(PROBLEM TO SOLVE): Determine how many lines in the entries below contain "Hpump", and output only that number.

┏━━

Inductive link_step : SessionLink -> SessionLink -> Prop :=
| link_take fc n s' x k :
    chunk_ok n -> take_window fc n (snd_ k) = Ready (Some (s', x)) ->
    link_step k (with_snd s' (x :: held k) (wire k) k)
| link_queue x l1 l2 id p k :
    held k = l1 ++ x :: l2 -> id <> CONTROL_ID -> Zlen p = sending_bytes x ->
    link_step k (with_snd (queued x (snd_ k)) (l1 ++ l2) (wire k ++ [Data id p]) k)
| link_drop x l1 l2 k :
    held k = l1 ++ x :: l2 ->
    link_step k (with_snd (drop_sending x (snd_ k)) (l1 ++ l2) (wire k) k)
| link_deliver now f w r' a k :
    wire k = f :: w -> recv_frame now f (rcv k) = (r', a) ->
    link_step k {| snd_ := snd_ k; held := held k; wire := w; rcv := r';
                   acks := acks k ++ option_list a |}
| link_flush at_ r' a k :
    flush_at (rcv k) = Some at_ -> flush (rcv k) = (r', a) ->
    link_step k {| snd_ := snd_ k; held := held k; wire := wire k; rcv := r';
                   acks := acks k ++ option_list a |}
| link_ack f a s' k :
    acks k = f :: a -> ack_frame f (snd_ k) = Some s' ->
    link_step k {| snd_ := s'; held := held k; wire := wire k; rcv := rcv k; acks := a |}.
(** The pump takes a chunk from the queue. *)
Lemma taken_inv m t d f k :
  recv (tx (entry k)) = Some (m, t) -> down_step id true (pump k) (EvRecv (Some m)) = Some (d, f) ->
  credit_inv k ->
  credit_inv {| cr := cr k; paid := paid k; dwire := dwire k; entry := with_tx t (entry k);
                pump := d; wins := wins k ++ option_list f; refused := refused k |}.
Proof.
  intros Hr Hd Hi. pose proof (credit_parts _ Hi) as (P1 & P2 & P3 & P4 & P5 & P6 & P7).
  destruct Hi as [[Hle Heq] ? ? (q & n & Ht & Hall & Hn & Hg) ? ? ? ?].
  unfold recv in Hr. rewrite Ht in Hr. pose proof (q_recv_items StreamIn q) as Hri.
  destruct (q_recv q) as [[m' q']|]; [|done]. simpl in Hr. injection Hr as <- <-.
  destruct Hri as [Eitems Egone]. rewrite Eitems in *. apply Forall_cons in Hall as [[p ->] Hall].
  unfold credit_total in *. rewrite Ht in *. simpl in *. pose proof (data_total_nonneg (q_items q')).
  pose proof (pump_step_end _ _ _ _ Hd) as He.
  apply pump_step_total in Hd as (Hu' & Hf' & Hle' & Heq' & Hpc' & Hend'); [|done|lia|done].
  simpl in Hle', Heq'. fields.
  - unfold credit_total. sums. split; [lia|]. intros Hf. destruct (Heq' Hf) as [Hf0 ?].
    specialize (Heq Hf0). lia.
  - exists q', (n - Zlen p). split; [done|]. split; [done|]. split; [lia|].
    intros Hx. destruct (Hg (Hend' Hx)) as [? ->]. split; [congruence|lia].
  - by apply Forall_app.
  - unfold end_told. simpl. destruct (down_pc d) as [| | | |[]]; try done; [by destruct He|].
    destruct He as [He|[->|He]]; [done| |done]. right; right. eexists. apply elem_of_app. right. by left.
Qed.

(** Any other step of the pump. *)
Lemma pump_inv ev d f k :
  (forall m, ev <> EvRecv m) -> down_step id true (pump k) ev = Some (d, f) -> credit_inv k ->
  credit_inv {| cr := cr k; paid := paid k; dwire := dwire k; entry := entry k;
                pump := d; wins := wins k ++ option_list f; refused := refused k || not_sent ev |}.
Proof.
  intros Hev Hd Hi. pose proof (credit_parts _ Hi) as (P1 & P2 & P3 & P4 & P5 & P6 & P7).
  destruct Hi as [[Hle Heq] ? ? (q & n & Ht & Hall & Hn & Hg) ? ? ? ?]. unfold credit_total in *.
  pose proof (pump_step_end _ _ _ _ Hd) as He.
  apply pump_step_total in Hd as (Hu' & Hf' & Hle' & Heq' & Hpc' & Hend'); [|done|lia|done].
  replace (match ev with EvRecv (Some m) => data_len m | _ => 0 end) with 0 in *
    by (destruct ev as [m| |]; try done; by destruct (Hev m)).
  fields; [|exists q, n; eauto 10|by apply Forall_app|].
  2: { unfold end_told. simpl. destruct (down_pc d) as [| | | |[]]; try done; [by destruct He as [->| ->]; edestruct Hev|].
       destruct He as [->|[->| ->]]; [left; by rewrite orb_true_r|right; right; eexists; apply elem_of_app; right; by left|by edestruct Hev]. }
  unfold credit_total. sums. split; [lia|]. intros Hf. destruct (Heq' Hf) as [Hf0 ?].
  specialize (Heq Hf0). lia.
Qed.

(** The sender reads a WINDOW, or the reset of its stream. *)
Lemma window_inv p w c m k :
  wins k = Data CONTROL_ID p :: w ->
  apply_control p (sender_entries (cr k)) ∅ = (CNone, m, ∅) -> m = sender_entries c ->
  credit_inv k ->
  credit_inv {| cr := c; paid := paid k; dwire := dwire k; entry := entry k; pump := pump k; wins := w; refused := refused k |}.
Proof.
  intros Hw Ha Hm Hi. pose proof (credit_parts _ Hi) as (P1 & P2 & P3 & P4 & P5 & P6 & P7).
  destruct Hi as [[Hle Heq] ? ? ? ? ? Hwins Hend]. unfold credit_total in *. rewrite Hw in *.
  apply Forall_cons in Hwins as [[(n & Hn & Ef)|[r Ef]] Hwins]; [|done].
  assert (window_bytes (Data CONTROL_ID p) = n) as Hcons.
  { rewrite Ef. unfold window_bytes.
    rewrite frame_control_window; [done|lia|unfold FC_WINDOW, U32_MAX in *; lia]. }
  assert (0 <= sum_of window_bytes w).
  { apply sum_of_nonneg. eapply Forall_impl; [exact Hwins|]. apply window_bytes_ok. }
  rewrite sum_of_cons, Hcons in *.
  assert (p = control_payload (window_frame id n)) as -> by by rewrite <-Ef.
  rewrite (window_granted (cr k) n) in Ha by lia. injection Ha as Ha.
  rewrite <-Ha in Hm. apply sender_entries_inj in Hm. subst c.
  fields.
  - unfold credit_total. simpl. rewrite add_permits_permits by lia. total.
  - apply (end_told_kept k); simpl; auto; [by rewrite add_permits_closed|].
    intros r. rewrite Hw. intros [E|]%elem_of_cons; [done|by left].
Qed.

Lemma reset_inv r w k :
  wins k = Close id r :: w -> credit_inv k ->
  credit_inv {| cr := sem_close (cr k); paid := paid k; dwire := dwire k; entry := entry k;
                pump := pump k; wins := w; refused := refused k |}.
Proof.
  intros Hw [[Hle Heq] ? ? ? ? ? Hwins Hend]. unfold credit_total in *. rewrite Hw in *.
  apply Forall_cons in Hwins as [_ Hwins]. rewrite sum_of_cons in *.
  change (window_bytes (Close id r)) with 0 in *.
  fields.
  - unfold credit_total. simpl. rewrite sem_close_permits. total.
  - apply (end_told_kept k); simpl; auto; intros; [|right]; apply sem_close_closed.
Qed.

Lemma stopped_inv told k :
  credit_inv k ->
  credit_inv {| cr := cr k; paid := paid k; dwire := dwire k; entry := entry k; pump := stopped (pump k);
                wins := wins k ++ match told with Some r => [Close id r] | None => [] end;
                refused := refused k || bool_decide (told = None) |}.
Proof.
  intros Hi. pose proof (credit_parts _ Hi) as (P1 & P2 & P3 & P4 & P5 & P6 & P7).
  destruct Hi as [[Hle Heq] ? ? (q & n & Ht & Hall & Hn & Hg) ? ? ? Hend]. unfold credit_total in *.
  fields.
  - unfold credit_total. simpl. unfold hand_bytes at 1. simpl. destruct told; sums; [|split; [lia|done]].
    change (window_bytes (Close id o)) with 0. split; [lia|done].
  - exists q, n. split; [done|]. split; [done|]. split; [done|]. done.
  - destruct told; [|by rewrite app_nil_r]. apply Forall_app. split; [done|]. apply Forall_cons_2; [right; by eexists|done].
  - destruct told as [r|]; [right; right; exists r; apply elem_of_app; right; by left|]. left. simpl. by rewrite orb_true_r.
Qed.

Lemma credit_step_inv k k' : credit_step k k' -> credit_inv k -> credit_inv k'.
Proof.
  intros Hs Hi. destruct Hs as [| | | | | |h q q' pend k Hend Ht Hq'| |].
  - by apply pay_inv.
  - by eapply send_inv.
  - by eapply deliver_inv.
  - by eapply taken_inv.
  - by eapply pump_inv.
  - by apply stopped_inv.
  - destruct Hi as [? ? ? (q0 & n & Ht0 & Hall & Hn & Hg) ? ? ? ?]. rewrite Ht in Ht0. injection Ht0 as <- <-.
    unfold credit_total in *. rewrite Ht in *. fields. exists q', pend. rewrite Hq'. simpl.
    split_and!; try done; [lia|]. unfold ended. by rewrite Hend.
  - by eapply window_inv.
  - by eapply reset_inv.
Qed.

Lemma credit_reach k : rtc credit_step credit_start k -> credit_inv k.
Proof.
  intros Hr. pose proof credit_start_inv as Hi. revert Hi.
  induction Hr as [|k1 k2 k3 Hst Hr IH]; [done|]. intros Hi. apply IH. by eapply credit_step_inv.
Qed.

(** C5: the credit of a stream never turns against an honest peer: whatever the interleaving, the
    receiver's [deliver] accepts the next frame of data (it never resets the stream for exceeding
    its credit, and never buffers more than one window), and the sender's [apply_control] accepts
    the next WINDOW (it never resets the stream for credit beyond the window). *)
Theorem credit_no_violation k :
  rtc credit_step credit_start k ->
  pending_of (tx (entry k)) <= FC_WINDOW /\
  (forall p w, dwire k = Data id p :: w -> exists e, deliver p (entry k) = Some (e, true)) /\
  (forall i n w, wins k = window_frame i n :: w -> 0 <= i <= U32_MAX -> 0 <= n <= U32_MAX ->
    exists c, apply_control (control_payload (window_frame i n)) (sender_entries (cr k)) ∅
              = (CNone, sender_entries c, ∅)).
Proof.
  intros Hr. pose proof (credit_reach _ Hr) as Hi.
  pose proof (credit_parts _ Hi) as (P1 & P2 & P3 & P4 & P5 & P6 & P7).
  destruct Hi as [[Hle _] Hpaid Hwire (q & n & Ht & _ & Hn & _) _ _ Hwins _].
  unfold credit_total in Hle. split; [lia|]. split.
  - intros p w Hw. rewrite Hw, sum_of_cons, Ht in *. simpl in *.
    assert (0 <= sum_of wire_bytes w) by (apply sum_of_nonneg, Forall_true, wire_bytes_nonneg).
    eexists. apply (deliver_credited p _ q n Ht). lia.
  - intros i n' w Hw Hi' Hn'. rewrite Hw, sum_of_cons in *.
    apply Forall_cons in Hwins as [Hf Hwins].
    assert (0 <= sum_of window_bytes w).
    { apply sum_of_nonneg. eapply Forall_impl; [exact Hwins|]. apply window_bytes_ok. }
    destruct Hf as [(m & Hm & Ef)|[r Ef]]; [|done].
    assert (0 <= m <= U32_MAX) as Hmu by (unfold FC_WINDOW, U32_MAX in *; lia).
    pose proof (frame_control_window i n' Hi' Hn') as E1.
    rewrite Ef, frame_control_window in E1 by lia. injection E1 as <- <-.
    exists (add_permits m (cr k)). apply window_granted; [lia| |lia].
    unfold window_bytes in Hle at 1. rewrite frame_control_window in Hle by lia. lia.
Qed.

(** The receiving half has a write, a WINDOW or a reset under way. *)
Definition pump_busy (d : Down) : Prop :=
  match down_pc d with DownWriting _ | DownReporting _ | DownResetting => True | _ => False end.

(** C6: a stream never stalls on its credit: when the sending half waits for credit for a chunk -- the
    one waiter of its semaphore -- then a chunk it has paid for is on its way to the wire, or data or a
    frame of the receiving pump (a WINDOW, the reset) is in flight, or that pump has work left: a write, a
    frame to send, or, waiting, a message in its queue.  An ended pump is no exception: it has said so.
    The only other end is that of the receiver's session: its writer took no frame for a whole grace. *)
Theorem credit_progress k n :
  rtc credit_step credit_start k -> refused k = false ->
  chunk_ok n -> poll_acquire n (cr k) = Pending -> head_served [n] (cr k) ->
  paid k <> [] \/ dwire k <> [] \/ wins k <> [] \/ pump_busy (pump k) \/
  (down_pc (pump k) = DownReceiving /\ q_items (in_queue (tx (entry k))) <> []).
Proof.
  intros Hr Hsent Hn Hp (m' & ->%list_elem_of_singleton & Hhead). pose proof (credit_reach _ Hr) as Hi.
  assert (Hopen : sem_closed (cr k) = false) by (unfold poll_acquire in Hp; by destruct (sem_closed (cr k))).
  destruct Hi as [[_ Htot] _ _ (q & m & Ht & _ & Hm & Hg) _ Hpump _ Hend].
  destruct (decide (paid k = [])) as [Hpaid|]; [|by left].
  destruct (decide (dwire k = [])) as [Ed|]; [|by right; left].
  destruct (decide (wins k = [])) as [Ew|]; [|by right; right; left].
  right; right; right. unfold pump_busy, end_told in *.
  destruct (down_pc (pump k)) as [|b|b| |[]] eqn:Epc; try (by left); try done.
  2: { rewrite Ew in Hend. destruct Hend as [?|[?|[r []%not_elem_of_nil]]]; congruence. }
  right. split; [done|]. rewrite Ht. simpl. intros Eq.
  unfold ended, failed in *. rewrite Epc in *. destruct (Hg eq_refl) as [_ ->].
  specialize (Htot eq_refl). unfold credit_total, hand_bytes in Htot.
  rewrite Hpaid, Ed, Ew, Ht, Epc, !sum_of_nil in Htot. simpl in Htot. rewrite Eq in Htot. simpl in Htot.
  assert (n <= sem_permits (cr k)) as Hle.
  { destruct Hn as [_ Hn]. unfold DATA_CHUNK_LEN in Hn.
    unfold pump_ok in Hpump. rewrite Epc in Hpump. change (FC_WINDOW / 2) with 131072 in Hpump.
    unfold FC_WINDOW in Htot. lia. }
  unfold poll_acquire in Hp. rewrite Hopen in Hp. destruct (Hhead Hle) as [c Ec]. by rewrite Ec in Hp.
Qed.
End CreditLink.

(** ** A concrete stream: 300 KiB in one direction, which takes more than one window

    The states are named by what is where; every one is reached by the steps above. *)
Section Demo.
Let D : InTx RefQueue := Bounded (q_new StreamIn).
Definition demo_chunk : list byte := replicate (Z.to_nat 16384) Byte.x41.

Definition demo_credit (c : Z) (w : list Frame) (items : list StreamIn) (pend : Z) (d : Down)
  : CreditLink (Sem := RefSem) (Q := RefQueue) :=
  {| cr := {| ref_permits := c; ref_closed := false |}; paid := []; dwire := w;
     entry := {| tx := Credited {| ref_items := items; ref_gone := false |} pend;
                 credit := Some (sem_new FC_WINDOW) |};
     pump := d; wins := []; refused := false |}.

┗━━

(REPLY): 2